Shorter quotations in the text do not need to be italicised and should have double-quotations marks "like this" to indicate they are direct quotations. Longer quotations (what counts as this differs depending on your referencing style) should be created in their own paragraph, single spaced and indented by 1cm from both left and right margins:
Graduate attributes for employability are described as:
a set of achievements – skills, understandings and personal attributes – that makes graduates more likely to gain employment and be successful in their chosen occupations, which benefits themselves, the workforce, the community and the economy. (Yorke, 2006)
The main change in this definition compared to the earlier definition of graduate attributes from Bowden (2000) is that that the attributes are no longer ...
Your reference list should be in alphabetical order (by author surname) and single line spaced. There should be a clear line space (or at least 6 pt space) between each reference. All references should be left-aligned with no indentation. For information about how to format individual references, see the Harvard Hull Referencing Guide.

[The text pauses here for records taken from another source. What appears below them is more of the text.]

Lemma wp_detach a l s1 Q :
  fits v a → Forall foreign l → mounts s1 = l ++ stage_mounts → staging ∈ dirs s1 →
  Q (ORet None) (Bench (att s1) false l (dirs s1 ∖ {[staging]}) (entries s1)) →
  wps (Iscsi.UnmountAndDetachDisk a staging) s1 Q.
Proof using All.
  intros Hfit Hm Hm1 Hd1 HQ.
  unfold Iscsi.UnmountAndDetachDisk, Iscsi.DetachDisk.
  wp_bind. split; [done|]. intros r s' (_ & -> & ->). rewrite bool_decide_eq_true_2 by done.
  wp_ret (true, None (A := error)). wp_bind. split; [done|]. intros r s' (_ & -> & Hr).
  rewrite bool_decide_eq_true_2 in Hr by done. subst r.
  wp_ret (negb (is_mounted staging (mounts s1)), None (A := error)). wp_bind. set (Q1 := then_ _ _ _).
  assert (Q1 (ORet None) (set_mounts l s1)) as HQ1.
  { unfold Q1. cbn [then_]. wp_bind. split; [done|]. intros r s' (_ & -> & ->). cbn [mounts set_mounts].
    rewrite refs_none by (by apply foreign_staging || by apply foreign_devices).
    wp_ret (device_at staging l, 0%Z, None (A := error)).
    by apply wp_logout. }
  rewrite Hm1, is_mounted_app, foreign_staging by done.
  destruct (is_mounted staging stage_mounts) eqn:Hst; cbn [orb negb].
  - split; [done|]. intros r s' (_ & -> & ->). rewrite Hm1.
    assert (without staging (l ++ stage_mounts) = l) as ->; [|exact HQ1].
    unfold stage_mounts in *. destruct (GetAccessType cap); try done;
      apply without_snoc; [by apply foreign_staging|done|by apply foreign_staging|done].
  - assert (stage_mounts = []) as Hn.
    { revert Hst. unfold stage_mounts. destruct (GetAccessType cap); try done;
        cbn [is_mounted existsb mp_Path]; by rewrite bool_decide_eq_true_2. }
    rewrite Hn, app_nil_r in Hm1. destruct s1. simpl in Hm1. subst. exact HQ1.
Qed.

Your reference list should be in alphabetical order (by first author surname) and single line spaced. All references should be left-aligned and have a hanging indent (all but the first line are indented by approx. 1cm). For information about how to format individual references, see the Footnotes Hull Referencing Guide.
Other referencing styles
Please see your individual departmental guidance.
We provide here a Microsoft Word template that can be used for your essays. It has the correct layout and formatting, including useful styles.
- Essay template
Download this template to somewhere you can access easily. When you click to open it, it will open a new document based on the template , leaving the original intact.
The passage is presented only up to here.